Clinical voice analysis of Carnatic singers

Ravikumar Arunachalam, Prakash Boominathan, Shenbagavalli Mahalingam
Journal of Voice 2014, 28 (1): 128.e1-128.e9

BACKGROUND AND OBJECTIVE: Carnatic singing is a classical South Indian style of music that involves rigorous training to produce an "open throated" loud, predominantly low-pitched singing, embedded with vocal nuances in higher pitches. Voice problems in singers are not uncommon. The objective was to report the nature of voice problems and apply a routine protocol to assess the voice.

METHODS: Forty-five trained performing singers (females: 36 and males: 9) who reported to a tertiary care hospital with voice problems underwent voice assessment. The study analyzed their problems and the clinical findings.

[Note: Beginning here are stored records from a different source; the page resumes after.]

(** X8.  Whatever the prompt, the fallback generator returns either the
    fixed notice or the label, an excerpt and an ellipsis, where the
    excerpt has more than 50 and at most 500 characters and stands
    verbatim in the prompt; so the answer never exceeds 527 characters.  A
    prompt that lacks [Context:] or [Question:] gets the notice. *)
Theorem MockLLM_generate_bounded (prompt : string) :
  (Py.len (llm.MockLLM_generate prompt) <= 527)%nat
  /\ (llm.MockLLM_generate prompt = llm.NO_LLM_NOTICE
      \/ exists excerpt pre post,
           llm.MockLLM_generate prompt = "Based on the documents: " +:+ excerpt +:+ "..."
           /\ (50 < Py.len excerpt <= 500)%nat
           /\ Py.chars prompt = pre ++ Py.chars excerpt ++ post)
  /\ (Py.contains "Context:" prompt = false \/ Py.contains "Question:" prompt = false ->
      llm.MockLLM_generate prompt = llm.NO_LLM_NOTICE).
Proof.
  assert (Hnotice : (Py.len llm.NO_LLM_NOTICE <= 527)%nat) by (vm_compute; lia).
  unfold llm.MockLLM_generate.
  destruct (Py.contains "Context:" prompt) eqn:Hc; cbn [andb];
    [|split; [done|]; split; [by left|done]].
  destruct (Py.contains "Question:" prompt) eqn:Hq;
    [|split; [done|]; split; [by left|done]].
  set (context := Py.strip (Py.slice prompt _ _)).
  destruct (Py.truthy context && (50 <? Py.len context)%nat)%bool eqn:Hlong;
    [|split; [done|]; split; [by left|]; by intros [?|?]].
  apply andb_prop in Hlong as [_ Hlong]. apply Nat.ltb_lt in Hlong.
  assert (Hlen : (50 < Py.len (Py.slice_to context 500) <= 500)%nat).
  { unfold Py.slice_to, Py.len in *. rewrite chars_str, length_take.
    change (Z.to_nat 500) with 500%nat. lia. }
  split; [|split; [|by intros [?|?]]].
  - rewrite !len_app. change (Py.len "Based on the documents: ") with 24%nat.
    change (Py.len "...") with 3%nat. lia.
  - right. unfold context, Py.strip, Py.slice, Py.slice_to. rewrite !chars_str.
    set (k := Z.to_nat (Py.find prompt "Context:" + Z.of_nat (Py.len "Context:"))).
    set (n := (Z.to_nat (Py.find prompt "Question:") - k)%nat).
    set (cut := take n (drop k (Py.chars prompt))).
    destruct (lstrip_chars_suffix cut) as [ws1 Hws1].
    destruct (rstrip_chars_prefix (Py.lstrip_chars cut)) as [ws2 Hws2].
    set (core := Py.rstrip_chars (Py.lstrip_chars cut)) in *.
    eexists (Py.str (take (Z.to_nat 500) core)),
            (take k (Py.chars prompt) ++ ws1),
            (drop (Z.to_nat 500) core ++ ws2 ++ drop n (drop k (Py.chars prompt))).
    split; [done|]. split.
    { unfold context, Py.strip, Py.slice, Py.slice_to in Hlen.
      rewrite !chars_str in Hlen. exact Hlen. }
    rewrite chars_str.
    rewrite <- (take_drop k (Py.chars prompt)) at 1.
    rewrite <- (take_drop n (drop k (Py.chars prompt))) at 1.
    fold cut. rewrite Hws1 at 1. rewrite Hws2 at 1.
    rewrite <- (take_drop (Z.to_nat 500) core) at 1.
    by rewrite <- !app_assoc.
Qed.
(** With a C library whose [pow] and [log2] round faithfully: for a
    binary64 target [H >= 0] and differing state counts, [high] is
    [low + 1] and the ratio that [find_states] returns is a number from 0
    to 1, the two included. *)
Theorem find_states_ratio_is_probability (H : R) (st : states) :
  0 <= H -> representable H ->
  Rounded.find_states (Fin H) = Some st ->
  st_low st <> st_high st ->
  (1 <= st_low st)%Z /\ st_high st = (st_low st + 1)%Z /\
  exists r, st_ratio st = Fin r /\ 0 <= r <= 1.
Proof.
  intros HH Hrep Hst Hne.
  destruct (find_states_rounded_steps H st HH Hst Hne)
    as (low & ya & yb & n & d & El & Eh & Hlow & _ & Hb & Fb & Fa & En & Ed
        & Hd0 & Er & r & Err & _).
  rewrite El, Eh. split; [exact Hlow |]. split; [reflexivity |].
  exists r. split; [congruence |].
  assert (H0low : 0 < IZR low) by (apply IZR_lt with (n := 0%Z); lia).
  assert (HL : Rlog2 (IZR low) < H).
  { rewrite <- (Rlog2_Rpower H). apply Rlog2_lt; lra. }
  assert (HU : H < Rlog2 (IZR low + 1)).
  { rewrite <- (Rlog2_Rpower H). apply Rlog2_lt; [apply Rpower2_pos | lra]. }
  destruct Fb as (yb' & Eb & _ & Ob). injection Eb as <-.
  destruct Fa as (ya' & Ea & Hya & Oa). injection Ea as <-.
  destruct (Ob H Hrep) as [_ Hyb]. specialize (Hyb ltac:(lra)).
  destruct (Oa H Hrep) as [HyaH _]. specialize (HyaH ltac:(lra)).
  assert (Hn0 : n <= 0).
  { apply (round_mono (H + - ya) 0 n 0); [lra | exact En | exact round_0]. }
  assert (Hdn : d <= n).
  { apply (round_mono (yb + - ya) (H + - ya) d n); [lra | exact Ed | exact En]. }
  assert (Hq0 : 0 <= n / d).
  { replace (n / d) with ((- n) * / (- d)) by (field; lra).
    apply Rmult_le_pos; [lra |]. left. apply Rinv_0_lt_compat. lra. }
  assert (Hq1 : n / d <= 1).
  { apply Rmult_le_reg_r with (r := - d); [lra |].
    replace (n / d * - d) with (- n) by (field; lra). lra. }
  split.
  - apply (round_mono 0 (n / d) 0 r); [exact Hq0 | exact round_0 | exact Err].
  - apply (round_mono (n / d) 1 r 1); [exact Hq1 | exact Err |].
    apply (representable_IZR 1). reflexivity.
Qed.
Lemma resolvedUses_shape st st' uses :
  shape st st' -> resolvedUses st' uses = resolvedUses st uses.
Proof.
  intros Hs. induction uses as [|n uses IH]; [done|].
  rewrite !resolvedUses_cons, IH.
  pose proof (Klass_find_shape st st' n false Hs) as H.
  destruct (Klass_find st n false) as [[[i Ki]|]| |],
           (Klass_find st' n false) as [[[i' Ki']|]| |]; try done.
  by destruct H as [-> _].
Qed.

(** C4. A mixin name that names no registered class is left out of the
    [implements] list: when the call returns, the list holds the mixins
    that were found, in order, or is as it was when none was found. Such a
    name does not stop the call: in a state of the modelled domain, when
    the class belongs to a calm group, one in which the mixin names are
    looked up in namespaces that exist, which holds the parents and the
    mixins found of its classes, and whose members can be copied without a
    word, the call does return, and records nothing. A mixin name in a
    namespace that does not exist makes the lookup throw, and the call
    with it. *)
Theorem postProcess_drops_unresolved_mixins (fuel id : nat) (st : State)
  (K : Klass) (uses : list string) :
  heap st !! id = Some K -> k_postProcessed K = false ->
  d_uses (k_data K) = Some uses ->
  unresolved st < fuel ->
  (forall st', postProcess fuel id st = Ok st' ->
     exists K', heap st' !! id = Some K'
                /\ k_implements K'
                   = match resolvedUses st uses with
                     | [] => k_implements K
                     | l => Some (ImplKlass <$> l)
                     end)
  /\ (forall G, plain_state st = true -> calm G st = true ->
        in_group G id = true ->
        exists st', postProcess fuel id st = Ok st'
                    /\ warnings st' = warnings st)
  /\ (forall n m, n ∈ uses -> Klass_find st n false = Throw m ->
        exists m', postProcess fuel id st = Throw m').
Proof.
  intros HK Hflag Hu Hlt.
  assert (forall st', postProcess fuel id st = Ok st' ->
    exists st3 st4, shape st st3 /\ resolved st3 id
      /\ heap st3 !! id ≫= k_implements = k_implements K
      /\ usesBlock id K st3 = Ok st4
      /\ implements_kept id st4 st') as Hbody.
  { intros st' H. destruct fuel as [|fuel]; [done|].
    rewrite (postProcess_unfold _ _ _ _ HK Hflag) in H.
    unfold postProcess_body in H.
    set (st1 := update id set_postProcessed st) in H.
    set (st2 := update id (set_isNamespace _) st1) in H.
    assert (heap st2 !! id
            = Some (set_isNamespace
                      (present (Namespace_for (k_fullName K) false (root st1)).2)
                      (set_postProcessed K))) as HK2.
    { subst st2 st1. apply heap_update_eq. by apply heap_update_eq. }
    assert (resolved st2 id) as Hr2 by (by eexists).
    assert (shape st st2) as Hs2.
    { eapply shape_trans; [apply shape_set_postProcessed|].
      apply shape_update, field_ok_set_isNamespace. }
    destruct (extendsBlock (postProcess fuel) id K st2) as [st3| |] eqn:E3;
      simpl in H; [|done..].
    destruct (usesBlock id K st3) as [st4| |] eqn:E4; simpl in H; [|done..].
    exists st3, st4.
    destruct (extendsBlock_others_kept _ _ _ _ _ E3 Hr2) as (Hr3 & Hi3 & _).
    split.
    { eapply shape_trans; [exact Hs2|]. revert E3.
      apply extendsBlock_shape. intros x s s' Hx.
      by apply postProcess_frames in Hx as [? _]. }
    split; [done|]. split; [by rewrite Hi3, HK2|].
    split; [done|]. by eapply implementsBlock_implements_kept. }
  split; [|split].
  - intros st' H. destruct (Hbody st' H) as (st3 & st4 & Hs3 & Hr3 & Hi3 & E4 & Hkept).
    assert (resolved st4 id
            /\ heap st4 !! id ≫= k_implements
               = match resolvedUses st uses with
                 | [] => k_implements K
                 | l => Some (ImplKlass <$> l)
                 end) as [Hr4 Hi4].
    { unfold usesBlock in E4. rewrite Hu in E4.
      destruct (resolveUses st3 uses) as [l| |] eqn:El; simpl in E4; [|done..].
      apply resolveUses_spec in El. rewrite (resolvedUses_shape _ _ _ Hs3) in El.
      rewrite <- El. destruct l as [|i l].
      - injection E4 as <-. done.
      - injection E4 as <-. destruct Hr3 as (K3 & HK3 & Hf3).
        unfold resolved. rewrite (heap_update_eq _ _ _ _ HK3). simpl.
        split; [by eexists|done]. }
    destruct (Hkept Hr4) as ((K' & HK' & _) & Hi').
    exists K'. split; [done|]. rewrite HK' in Hi'. simpl in Hi'. congruence.
  - intros G _ Hq Hid.
    destruct (postProcess_calm fuel G id st Hid Hq Hlt) as (st' & H & Hw & _).
    by exists st'.
  - intros n m Hn Hthrow.
    pose proof (postProcess_fuel fuel id st Hlt) as Hfuel.
    destruct (postProcess fuel id st) as [st'|m'|] eqn:H; [|by exists m'|done].
    exfalso.
    destruct (Hbody st' eq_refl) as (st3 & st4 & Hs3 & _ & _ & E4 & _).
    unfold usesBlock, resolveUses in E4. rewrite Hu in E4.
    destruct (mapR _ uses) as [found| |] eqn:Emap; simpl in E4; [|done..].
    destruct (mapR_Ok_elem _ _ _ n Emap Hn) as [r Hr].
    pose proof (Klass_find_shape st st3 n false Hs3) as Hf.
    rewrite Hthrow, Hr in Hf. done.
Qed.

RESULTS: Voice change, difficulty in singing higher pitches, and voice fatigue were major complaints. Most of the singers suffered laryngopharyngeal reflux that coexisted with muscle tension dysphonia and chronic laryngitis. Speaking voices were rated predominantly as "moderate deviation" on GRBAS (Grade, Rough, Breathy, Asthenia, and Strain). Maximum phonation time ranged from 4 to 29 seconds (females: 10.2, standard deviation [SD]: 5.28 and males: 15.7, SD: 5.79). Singing frequency range was reduced (females: 21.3 Semitones and males: 23.99 Semitones). Dysphonia severity index (DSI) scores ranged from -3.5 to 4.91 (females: 0.075 and males: 0.64). Singing frequency range and DSI did not show significant difference between sex and across clinical diagnosis. Self-perception using voice disorder outcome profile revealed overall severity score of 5.1 (SD: 2.7). Findings are discussed from a clinical intervention perspective.

CONCLUSIONS: Study highlighted the nature of voice problems (hyperfunctional) and required modifications in assessment protocol for Carnatic singers. Need for regular assessments and vocal hygiene education to maintain good vocal health are emphasized as outcomes.